A new report from the Australian Housing and Urban Research Institute has highlighted the implications of older Australians carrying mortgage debt into retirement.
The unstable nature of Australia's home ownership sector is set to create "significant challenges" for policy makers planning for an ageing population, new research has found.
The Australian Urban Housing and Research Institute released its Mortgage stress and precarious home ownership: implications for older Australians report on Tuesday, which investigated the implications of Australians over 55 carrying mortgage debt into retirement.
According to the report, real mortgage debt of older mortgagors aged over 55 blew out by 600 per cent between 1987and 2015, while real house price and income growth lagged behind, tripling and doubling respectively over the period.
The research also revealed older mortgagors’ average mortgage debt to income ratio tripled from 71 per cent to 211 per cent between 1987 and 2015, reflecting a severe increase in repayment risk.
In addition, repayment risk is correlated with mortgage payment difficulties.
AHURI found when faced with mortgage payment difficulties, males’ SF-36 mental health scores are reduced by around 2 points and females’ by 4 points.
Late mortgage payments also raise males’ K10 psychological distress scores by nearly 2 points.
AHURI says the growing number of middle-aged Australians who are carrying mortgage debt into retirement has significant consequences for older Australians’ wellbeing and affects the ways in which older home owners manage their wealth portfolios and labour market transitions.

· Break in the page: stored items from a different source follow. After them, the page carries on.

(** * A shallow embedding of the Gemini CLI provider and its authentication
      provider

    Sources embedded:
    - [extensions/cline/src/core/api/providers/gemini-cli.ts]
      (class [GeminiCliHandler])
    - [extensions/cline/src/services/auth/providers/GeminiAuthenticationProvider.ts]
      (class [GeminiAuthenticationProvider])
    - the earlier proof-of-concept version of [gemini-cli.ts]
    - [mock-gemini-cli.js] (its argument loop)

    Conventions.  A JavaScript string is embedded as a Rocq [string]: one
    [ascii] per UTF-16 code unit, for strings whose code units are all below
    256.  Objects used as dictionaries ([process.env], the secret storage)
    are [gmap]s.  Code that logs, spawns, kills, shows dialogs, yields or
    throws is written in a small trace monad [M]: the list of effects it
    performs, in program order, together with how it ends and with the
    effects of the callbacks that it leaves registered, which run after it
    has ended. *)

From Stdlib Require Import ZArith Ascii String List Bool Lia.
From stdpp Require Import gmap strings list pretty.

Local Open Scope string_scope.
Local Open Scope list_scope.
Set Warnings "-register-all".

(* ===================================================================== *)
(** ** JavaScript string primitives used by the sources *)
(* ===================================================================== *)

Module JsString.

(** [String.prototype.startsWith], the building block of [includes]. *)
Fixpoint startsWith (s p : string) : bool :=
  match p, s with
  | EmptyString, _ => true
  | String _ _, EmptyString => false
  | String a p', String b s' => if Ascii.eqb a b then startsWith s' p' else false
  end.

(** [String.prototype.includes]: [p] occurs in [s] at some position. *)
Fixpoint includes (s p : string) : bool :=
  startsWith s p ||
  match s with
  | EmptyString => false
  | String _ s' => includes s' p
  end.

(** Lower-casing of one code unit below 256: A-Z, and the Latin-1 capitals
    0xC0-0xDE except the multiplication sign 0xD7, move up by 32. *)
Definition lowerChar (a : ascii) : ascii :=
  let n := N_of_ascii a in
  if ((65 <=? n) && (n <=? 90))%N then ascii_of_N (n + 32)
  else if ((192 <=? n) && (n <=? 222) && negb (n =? 215))%N then ascii_of_N (n + 32)
  else a.

(** [String.prototype.toLowerCase]. *)
Fixpoint toLowerCase (s : string) : string :=
  match s with
  | EmptyString => EmptyString
  | String a s' => String (lowerChar a) (toLowerCase s')
  end.

(** White space and line terminators of ECMAScript among the code units
    below 256: TAB, LF, VT, FF, CR, SP, NBSP. *)
Definition isJsSpace (a : ascii) : bool :=
  let n := N_of_ascii a in
  ((9 <=? n) && (n <=? 13) || (n =? 32) || (n =? 160))%N.

Fixpoint trimStart (s : string) : string :=
  match s with
  | EmptyString => EmptyString
  | String a s' => if isJsSpace a then trimStart s' else s
  end.

(** [trimEnd] keeps a code unit when it is not a space or when something
    is kept after it. *)
Fixpoint trimEnd (s : string) : string :=
  match s with
  | EmptyString => EmptyString
  | String a s' =>
      match trimEnd s' with
      | EmptyString => if isJsSpace a then EmptyString else String a EmptyString
      | t => String a t
      end
  end.
(** * Ethernet frame I/O engine of [Tutorials/eth_tutorial.c]

    A shallow embedding of the descriptor-ring code of the STM32H7 Ethernet
    tutorial: [ETH_InitPHY], [ETH_InitDescriptors], [ETH_SendFrame],
    [ETH_ReceiveFrame] and [BuildEthernetFrame], with the properties the
    specification states about them.  The functions that set the block up
    ([ETH_EnableClocks], [GPIO_ConfigurePin], [ETH_ConfigureGPIO],
    [ETH_SelectRMII], [ETH_DMAReset], [ETH_SetMACAddress], [ETH_StartMAC]),
    the register level of [ETH_ReadPHY] and [ETH_WritePHY], and [delay]
    follow, with properties read off the code.

    Conventions of the embedding.
    - [uint8_t], [uint16_t] and [uint32_t] values are integers of [Z]; where
      the C code can leave the range of the type the wrap-around is written
      out with [u16] and [u32].
    - The global arrays [TxBuffer] and [RxBuffer] ([uint8_t [4][1536]]) are
      flat byte lists in row-major order, as they lie in memory: slot [i]
      starts at offset [i * 1536].
    - [memcpy] and [memset] return [None] when they would leave the object
      they are applied to; [None] stands for the undefined behaviour of the
      C program.
    - The addresses the linker gives to the four global arrays are the
      fields of a [layout]. *)

From Stdlib Require Import ZArith Lia.
From stdpp Require Import base option list.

"Home ownership has often been dubbed the fourth pillar of the retirement incomes system," the report says.
"However, this pillar may be crumbling due to rising mortgage indebtedness and threats to home ownership’s status as Australia’s majority tenure."
Looking ahead, the report forecast that tenure and demographic change would prompt a rise in demand for Commonwealth Rent Assistance, which is expected to increase by 60 per cent from 414,000 in 2016 to 664,000 in 2031.
At the same time, the unmet demand for public housing from private renters aged 55+ is expected to rise by 78 per cent—from 200,000 to 440,000 households—between 2016 and 2031.
In the report, AHURI outlines five policy development options "likely to be pertinent" to forward-looking policy planning, including:
Click here to view the full report.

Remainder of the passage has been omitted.